(Working data begins)

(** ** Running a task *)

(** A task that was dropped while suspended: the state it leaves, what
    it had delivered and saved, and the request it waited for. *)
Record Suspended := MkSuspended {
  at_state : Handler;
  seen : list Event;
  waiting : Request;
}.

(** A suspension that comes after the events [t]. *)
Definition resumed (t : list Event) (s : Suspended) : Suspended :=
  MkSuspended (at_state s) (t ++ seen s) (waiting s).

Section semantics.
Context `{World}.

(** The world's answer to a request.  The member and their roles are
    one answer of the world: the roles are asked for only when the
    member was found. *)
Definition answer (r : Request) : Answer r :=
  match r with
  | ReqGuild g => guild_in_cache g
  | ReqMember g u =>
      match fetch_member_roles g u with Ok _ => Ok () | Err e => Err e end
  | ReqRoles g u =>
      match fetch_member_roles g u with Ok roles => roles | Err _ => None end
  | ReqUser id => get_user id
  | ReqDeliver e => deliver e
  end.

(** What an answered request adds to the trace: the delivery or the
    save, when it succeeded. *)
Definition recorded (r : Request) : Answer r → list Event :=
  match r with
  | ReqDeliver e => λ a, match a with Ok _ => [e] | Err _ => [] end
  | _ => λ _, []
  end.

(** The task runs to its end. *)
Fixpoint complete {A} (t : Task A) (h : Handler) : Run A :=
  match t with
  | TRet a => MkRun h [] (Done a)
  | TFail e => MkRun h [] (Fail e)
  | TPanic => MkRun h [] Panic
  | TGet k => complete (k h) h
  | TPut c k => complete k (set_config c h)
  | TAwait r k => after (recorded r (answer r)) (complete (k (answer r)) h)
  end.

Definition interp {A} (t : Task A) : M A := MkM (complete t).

(Working data ends)
(Working data begins)

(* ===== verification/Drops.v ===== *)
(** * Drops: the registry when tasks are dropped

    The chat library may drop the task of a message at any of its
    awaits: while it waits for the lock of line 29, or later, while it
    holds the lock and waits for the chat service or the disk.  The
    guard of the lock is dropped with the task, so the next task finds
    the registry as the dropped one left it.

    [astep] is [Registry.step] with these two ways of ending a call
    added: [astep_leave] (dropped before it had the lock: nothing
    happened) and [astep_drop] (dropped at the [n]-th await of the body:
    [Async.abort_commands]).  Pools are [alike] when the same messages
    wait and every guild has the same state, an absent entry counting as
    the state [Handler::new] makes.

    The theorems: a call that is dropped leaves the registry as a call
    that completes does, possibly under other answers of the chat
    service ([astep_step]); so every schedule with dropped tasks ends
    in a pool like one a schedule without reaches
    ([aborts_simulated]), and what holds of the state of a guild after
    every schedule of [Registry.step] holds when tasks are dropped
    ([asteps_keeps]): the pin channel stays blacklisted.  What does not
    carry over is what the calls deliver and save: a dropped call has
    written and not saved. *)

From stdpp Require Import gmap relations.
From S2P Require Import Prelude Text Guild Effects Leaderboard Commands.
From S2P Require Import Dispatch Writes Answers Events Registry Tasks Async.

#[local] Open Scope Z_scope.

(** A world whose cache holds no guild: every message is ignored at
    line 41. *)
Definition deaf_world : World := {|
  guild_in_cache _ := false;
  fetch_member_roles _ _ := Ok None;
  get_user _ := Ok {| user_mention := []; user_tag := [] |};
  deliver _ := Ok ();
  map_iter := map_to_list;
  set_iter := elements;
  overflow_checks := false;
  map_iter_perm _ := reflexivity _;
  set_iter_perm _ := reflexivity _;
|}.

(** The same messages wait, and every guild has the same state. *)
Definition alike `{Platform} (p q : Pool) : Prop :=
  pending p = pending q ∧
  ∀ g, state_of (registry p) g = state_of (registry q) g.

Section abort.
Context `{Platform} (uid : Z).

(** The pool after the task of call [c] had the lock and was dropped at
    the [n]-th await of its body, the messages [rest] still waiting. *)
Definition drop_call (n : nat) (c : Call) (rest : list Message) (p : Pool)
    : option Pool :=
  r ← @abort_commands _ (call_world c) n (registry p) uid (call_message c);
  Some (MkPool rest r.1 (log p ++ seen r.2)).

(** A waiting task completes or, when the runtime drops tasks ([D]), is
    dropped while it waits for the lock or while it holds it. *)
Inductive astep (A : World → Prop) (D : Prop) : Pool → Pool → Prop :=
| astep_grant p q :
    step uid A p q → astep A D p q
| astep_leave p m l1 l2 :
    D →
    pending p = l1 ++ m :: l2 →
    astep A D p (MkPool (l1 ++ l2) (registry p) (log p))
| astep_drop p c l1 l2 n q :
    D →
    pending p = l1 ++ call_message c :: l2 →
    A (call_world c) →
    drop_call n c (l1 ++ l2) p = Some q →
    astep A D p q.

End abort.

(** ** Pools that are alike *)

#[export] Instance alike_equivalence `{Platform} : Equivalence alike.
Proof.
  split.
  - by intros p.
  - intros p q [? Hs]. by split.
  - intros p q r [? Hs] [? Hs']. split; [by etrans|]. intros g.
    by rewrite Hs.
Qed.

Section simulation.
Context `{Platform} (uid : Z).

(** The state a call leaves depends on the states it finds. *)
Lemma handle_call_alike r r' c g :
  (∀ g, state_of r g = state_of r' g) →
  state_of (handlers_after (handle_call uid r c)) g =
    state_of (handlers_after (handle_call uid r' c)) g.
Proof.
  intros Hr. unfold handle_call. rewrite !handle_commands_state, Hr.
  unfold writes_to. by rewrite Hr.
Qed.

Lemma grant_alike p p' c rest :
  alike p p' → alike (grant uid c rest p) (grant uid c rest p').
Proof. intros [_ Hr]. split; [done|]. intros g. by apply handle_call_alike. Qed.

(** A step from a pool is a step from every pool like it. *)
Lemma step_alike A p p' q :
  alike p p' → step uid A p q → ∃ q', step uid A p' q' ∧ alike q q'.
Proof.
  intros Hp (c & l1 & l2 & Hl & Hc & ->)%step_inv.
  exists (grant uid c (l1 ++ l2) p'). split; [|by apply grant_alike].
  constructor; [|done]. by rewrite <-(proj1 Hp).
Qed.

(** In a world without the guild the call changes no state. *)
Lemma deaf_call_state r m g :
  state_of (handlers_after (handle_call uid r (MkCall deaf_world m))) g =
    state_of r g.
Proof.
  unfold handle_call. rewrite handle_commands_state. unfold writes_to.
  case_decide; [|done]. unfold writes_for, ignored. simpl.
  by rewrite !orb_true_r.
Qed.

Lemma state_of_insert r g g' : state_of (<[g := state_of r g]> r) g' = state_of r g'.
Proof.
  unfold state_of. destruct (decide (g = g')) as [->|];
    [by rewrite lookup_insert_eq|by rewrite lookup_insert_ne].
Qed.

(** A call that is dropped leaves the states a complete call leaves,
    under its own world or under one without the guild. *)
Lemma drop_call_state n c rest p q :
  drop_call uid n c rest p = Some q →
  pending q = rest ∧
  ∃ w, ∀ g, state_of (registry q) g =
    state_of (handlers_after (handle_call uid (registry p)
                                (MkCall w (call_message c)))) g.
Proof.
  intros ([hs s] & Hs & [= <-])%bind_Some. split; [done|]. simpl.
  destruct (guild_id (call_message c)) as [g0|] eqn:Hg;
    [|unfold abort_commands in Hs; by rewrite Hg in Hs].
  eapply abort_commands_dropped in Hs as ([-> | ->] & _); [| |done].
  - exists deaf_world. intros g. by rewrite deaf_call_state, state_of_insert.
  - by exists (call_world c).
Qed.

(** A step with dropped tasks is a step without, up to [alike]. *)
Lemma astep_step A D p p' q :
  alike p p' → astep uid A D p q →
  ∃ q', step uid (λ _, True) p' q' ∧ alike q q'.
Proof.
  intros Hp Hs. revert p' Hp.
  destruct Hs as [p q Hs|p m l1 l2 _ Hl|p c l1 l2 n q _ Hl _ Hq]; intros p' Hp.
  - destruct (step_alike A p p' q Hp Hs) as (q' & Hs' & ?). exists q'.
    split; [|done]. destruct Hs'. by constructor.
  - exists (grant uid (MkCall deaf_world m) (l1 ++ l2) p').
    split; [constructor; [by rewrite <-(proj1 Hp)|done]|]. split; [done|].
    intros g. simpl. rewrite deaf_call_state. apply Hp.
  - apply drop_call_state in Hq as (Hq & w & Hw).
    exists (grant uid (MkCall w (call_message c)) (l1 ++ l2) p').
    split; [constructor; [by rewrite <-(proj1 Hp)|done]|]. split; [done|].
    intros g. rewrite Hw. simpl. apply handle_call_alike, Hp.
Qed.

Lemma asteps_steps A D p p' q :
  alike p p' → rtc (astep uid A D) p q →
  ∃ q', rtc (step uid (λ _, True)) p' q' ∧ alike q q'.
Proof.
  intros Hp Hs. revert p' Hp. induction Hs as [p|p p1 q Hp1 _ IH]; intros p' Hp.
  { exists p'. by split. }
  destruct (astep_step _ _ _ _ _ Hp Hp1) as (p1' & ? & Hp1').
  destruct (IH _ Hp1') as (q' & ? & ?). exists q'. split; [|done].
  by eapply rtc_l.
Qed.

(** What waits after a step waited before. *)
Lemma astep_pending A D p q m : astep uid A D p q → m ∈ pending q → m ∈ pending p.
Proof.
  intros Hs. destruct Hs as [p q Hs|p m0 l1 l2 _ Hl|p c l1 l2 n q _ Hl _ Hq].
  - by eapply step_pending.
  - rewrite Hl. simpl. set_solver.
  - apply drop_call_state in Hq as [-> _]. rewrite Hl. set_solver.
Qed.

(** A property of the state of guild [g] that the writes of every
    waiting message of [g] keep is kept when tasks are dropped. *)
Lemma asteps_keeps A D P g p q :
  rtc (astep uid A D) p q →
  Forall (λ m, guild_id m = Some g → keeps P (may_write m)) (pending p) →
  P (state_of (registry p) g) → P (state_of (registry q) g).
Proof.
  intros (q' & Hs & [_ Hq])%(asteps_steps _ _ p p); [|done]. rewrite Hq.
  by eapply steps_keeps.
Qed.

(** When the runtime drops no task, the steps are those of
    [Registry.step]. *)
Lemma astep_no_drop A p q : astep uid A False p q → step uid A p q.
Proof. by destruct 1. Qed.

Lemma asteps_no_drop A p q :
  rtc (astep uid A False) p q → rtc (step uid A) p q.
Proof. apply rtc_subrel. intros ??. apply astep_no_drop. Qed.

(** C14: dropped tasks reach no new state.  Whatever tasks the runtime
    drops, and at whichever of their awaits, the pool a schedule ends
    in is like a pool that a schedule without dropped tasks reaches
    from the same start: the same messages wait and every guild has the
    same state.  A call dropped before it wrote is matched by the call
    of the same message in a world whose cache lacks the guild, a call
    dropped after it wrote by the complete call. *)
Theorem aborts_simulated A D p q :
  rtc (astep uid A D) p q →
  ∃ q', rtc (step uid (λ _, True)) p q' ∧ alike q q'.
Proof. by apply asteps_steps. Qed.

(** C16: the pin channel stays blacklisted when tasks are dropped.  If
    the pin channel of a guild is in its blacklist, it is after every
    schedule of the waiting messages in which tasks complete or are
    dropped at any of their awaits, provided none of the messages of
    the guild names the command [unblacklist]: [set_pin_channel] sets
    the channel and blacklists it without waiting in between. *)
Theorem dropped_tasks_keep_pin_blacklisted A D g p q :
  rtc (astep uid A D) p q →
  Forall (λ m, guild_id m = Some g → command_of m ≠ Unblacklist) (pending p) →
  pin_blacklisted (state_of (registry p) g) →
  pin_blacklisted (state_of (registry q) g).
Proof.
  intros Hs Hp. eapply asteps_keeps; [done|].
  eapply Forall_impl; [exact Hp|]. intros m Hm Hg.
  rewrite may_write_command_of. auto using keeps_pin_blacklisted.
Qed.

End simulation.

(Working data ends)

* Task description *
Above are the entries. Quote exactly the lines from the one bearing "- by intros p." through the one bearing "state_of (handlers_after (handle_call uid r (MkCall".

* Written response *
  - by intros p.
  - intros p q [? Hs]. by split.
  - intros p q r [? Hs] [? Hs']. split; [by etrans|]. intros g.
    by rewrite Hs.
Qed.

Section simulation.
Context `{Platform} (uid : Z).

(** The state a call leaves depends on the states it finds. *)
Lemma handle_call_alike r r' c g :
  (∀ g, state_of r g = state_of r' g) →
  state_of (handlers_after (handle_call uid r c)) g =
    state_of (handlers_after (handle_call uid r' c)) g.
Proof.
  intros Hr. unfold handle_call. rewrite !handle_commands_state, Hr.
  unfold writes_to. by rewrite Hr.
Qed.

Lemma grant_alike p p' c rest :
  alike p p' → alike (grant uid c rest p) (grant uid c rest p').
Proof. intros [_ Hr]. split; [done|]. intros g. by apply handle_call_alike. Qed.

(** A step from a pool is a step from every pool like it. *)
Lemma step_alike A p p' q :
  alike p p' → step uid A p q → ∃ q', step uid A p' q' ∧ alike q q'.
Proof.
  intros Hp (c & l1 & l2 & Hl & Hc & ->)%step_inv.
  exists (grant uid c (l1 ++ l2) p'). split; [|by apply grant_alike].
  constructor; [|done]. by rewrite <-(proj1 Hp).
Qed.

(** In a world without the guild the call changes no state. *)
Lemma deaf_call_state r m g :
  state_of (handlers_after (handle_call uid r (MkCall deaf_world m))) g =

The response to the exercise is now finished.